Start of Supplied material
(** ** The claims about the planner *)




(** C7 (amended): a selected object file whose metadata cannot be
    recovered stops the walk: the exception of [get_acc_cont_obj] leaves
    [find_all_files], the output is what the files before it produced, and
    no later file is visited. *)
Theorem unrecoverable_metadata_stops_walk (W : world) (ringfile path : string)
    (opts : options) (ring : hashring)
    (pre post : list (string * list string * list string))
    (root : string) (dirs before after : list string) (filename : string)
    (out0 out1 : list line) (e : pyexn) :
  Ring W ringfile = Return ring ->
  os_walk W path = pre ++ (root, dirs, before ++ filename :: after) :: post ->
  contains "quarantined" root = false ->
  objects opts = true ->
  ext_in (os_path_join root filename) ["data"; "ts"] = true ->
  get_acc_cont_obj W (os_path_join root filename) = Raise e ->
  visit_dirs W ring opts (length (split "/" (strip_slash path)))
    (pre ++ [(root, dirs, before)]) out0 = (out1, Return tt) ->
  find_all_files W ringfile path opts out0 = (out1, Raise e).
Proof.
  intros Hring Hwalk Hq Hopt Hext Hmeta Hpre.
  unfold find_all_files.
  rewrite (pbind_return _ _ out0 out0 ring) by (unfold plift; by rewrite Hring).
  rewrite Hwalk.
  set (pe := length (split "/" (strip_slash path))) in *.
  rewrite visit_dirs_app in Hpre.
  destruct (visit_dirs W ring opts pe pre out0) as [outp [[]|ep]] eqn:Epre.
  - rewrite (pbind_return _ _ _ _ _ Epre) in Hpre.
    rewrite visit_dirs_app, (pbind_return _ _ _ _ _ Epre).
    cbn [visit_dirs] in Hpre |- *. rewrite Hq in Hpre |- *.
    cbn [negb] in Hpre |- *.
    destruct (visit_files W ring opts pe root before outp)
      as [outb [[]|eb]] eqn:Ebefore.
    + rewrite (pbind_return _ _ _ _ _ Ebefore) in Hpre.
      unfold pret in Hpre. injection Hpre as ->.
      apply pbind_raise.
      rewrite visit_files_app, (pbind_return _ _ _ _ _ Ebefore).
      cbn [visit_files]. apply pbind_raise.
      rewrite visit_file_run. apply pbind_raise.
      by rewrite object_branch_run, Hopt, Hext, Hmeta.
    + rewrite (pbind_raise _ _ _ _ _ Ebefore) in Hpre. discriminate.
  - rewrite (pbind_raise _ _ _ _ _ Epre) in Hpre. discriminate.
Qed.

Lemma unrecoverable_metadata_stops_walk_witness :
  find_all_files damaged_world "object.ring.gz" "/srv/node"
    (mkOptions true false false) [] = ([], Raise EOFError).
Proof.
  apply (unrecoverable_metadata_stops_walk damaged_world "object.ring.gz"
           "/srv/node" (mkOptions true false false) (fun _ _ _ => 12)
           [] [("/srv/node/sda/objects/7/abc/0f", [], ["1380.data"])]
           "/srv/node/sda/objects/3/abc/0a" [] [] [] "1379.data");
    reflexivity.
Defined.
End of Supplied material
◆ **Exercise aim**
Set down every entry exactly as given.

◆ **Exercise solution**
(** ** The claims about the planner *)




(** C7 (amended): a selected object file whose metadata cannot be
    recovered stops the walk: the exception of [get_acc_cont_obj] leaves
    [find_all_files], the output is what the files before it produced, and
    no later file is visited. *)
Theorem unrecoverable_metadata_stops_walk (W : world) (ringfile path : string)
    (opts : options) (ring : hashring)
    (pre post : list (string * list string * list string))
    (root : string) (dirs before after : list string) (filename : string)
    (out0 out1 : list line) (e : pyexn) :
  Ring W ringfile = Return ring ->
  os_walk W path = pre ++ (root, dirs, before ++ filename :: after) :: post ->
  contains "quarantined" root = false ->
  objects opts = true ->
  ext_in (os_path_join root filename) ["data"; "ts"] = true ->
  get_acc_cont_obj W (os_path_join root filename) = Raise e ->
  visit_dirs W ring opts (length (split "/" (strip_slash path)))
    (pre ++ [(root, dirs, before)]) out0 = (out1, Return tt) ->
  find_all_files W ringfile path opts out0 = (out1, Raise e).
Proof.
  intros Hring Hwalk Hq Hopt Hext Hmeta Hpre.
  unfold find_all_files.
  rewrite (pbind_return _ _ out0 out0 ring) by (unfold plift; by rewrite Hring).
  rewrite Hwalk.
  set (pe := length (split "/" (strip_slash path))) in *.
  rewrite visit_dirs_app in Hpre.
  destruct (visit_dirs W ring opts pe pre out0) as [outp [[]|ep]] eqn:Epre.
  - rewrite (pbind_return _ _ _ _ _ Epre) in Hpre.
    rewrite visit_dirs_app, (pbind_return _ _ _ _ _ Epre).
    cbn [visit_dirs] in Hpre |- *. rewrite Hq in Hpre |- *.
    cbn [negb] in Hpre |- *.
    destruct (visit_files W ring opts pe root before outp)
      as [outb [[]|eb]] eqn:Ebefore.
    + rewrite (pbind_return _ _ _ _ _ Ebefore) in Hpre.
      unfold pret in Hpre. injection Hpre as ->.
      apply pbind_raise.
      rewrite visit_files_app, (pbind_return _ _ _ _ _ Ebefore).
      cbn [visit_files]. apply pbind_raise.
      rewrite visit_file_run. apply pbind_raise.
      by rewrite object_branch_run, Hopt, Hext, Hmeta.
    + rewrite (pbind_raise _ _ _ _ _ Ebefore) in Hpre. discriminate.
  - rewrite (pbind_raise _ _ _ _ _ Epre) in Hpre. discriminate.
Qed.

Lemma unrecoverable_metadata_stops_walk_witness :
  find_all_files damaged_world "object.ring.gz" "/srv/node"
    (mkOptions true false false) [] = ([], Raise EOFError).
Proof.
  apply (unrecoverable_metadata_stops_walk damaged_world "object.ring.gz"
           "/srv/node" (mkOptions true false false) (fun _ _ _ => 12)
           [] [("/srv/node/sda/objects/7/abc/0f", [], ["1380.data"])]
           "/srv/node/sda/objects/3/abc/0a" [] [] [] "1379.data");
    reflexivity.
Defined.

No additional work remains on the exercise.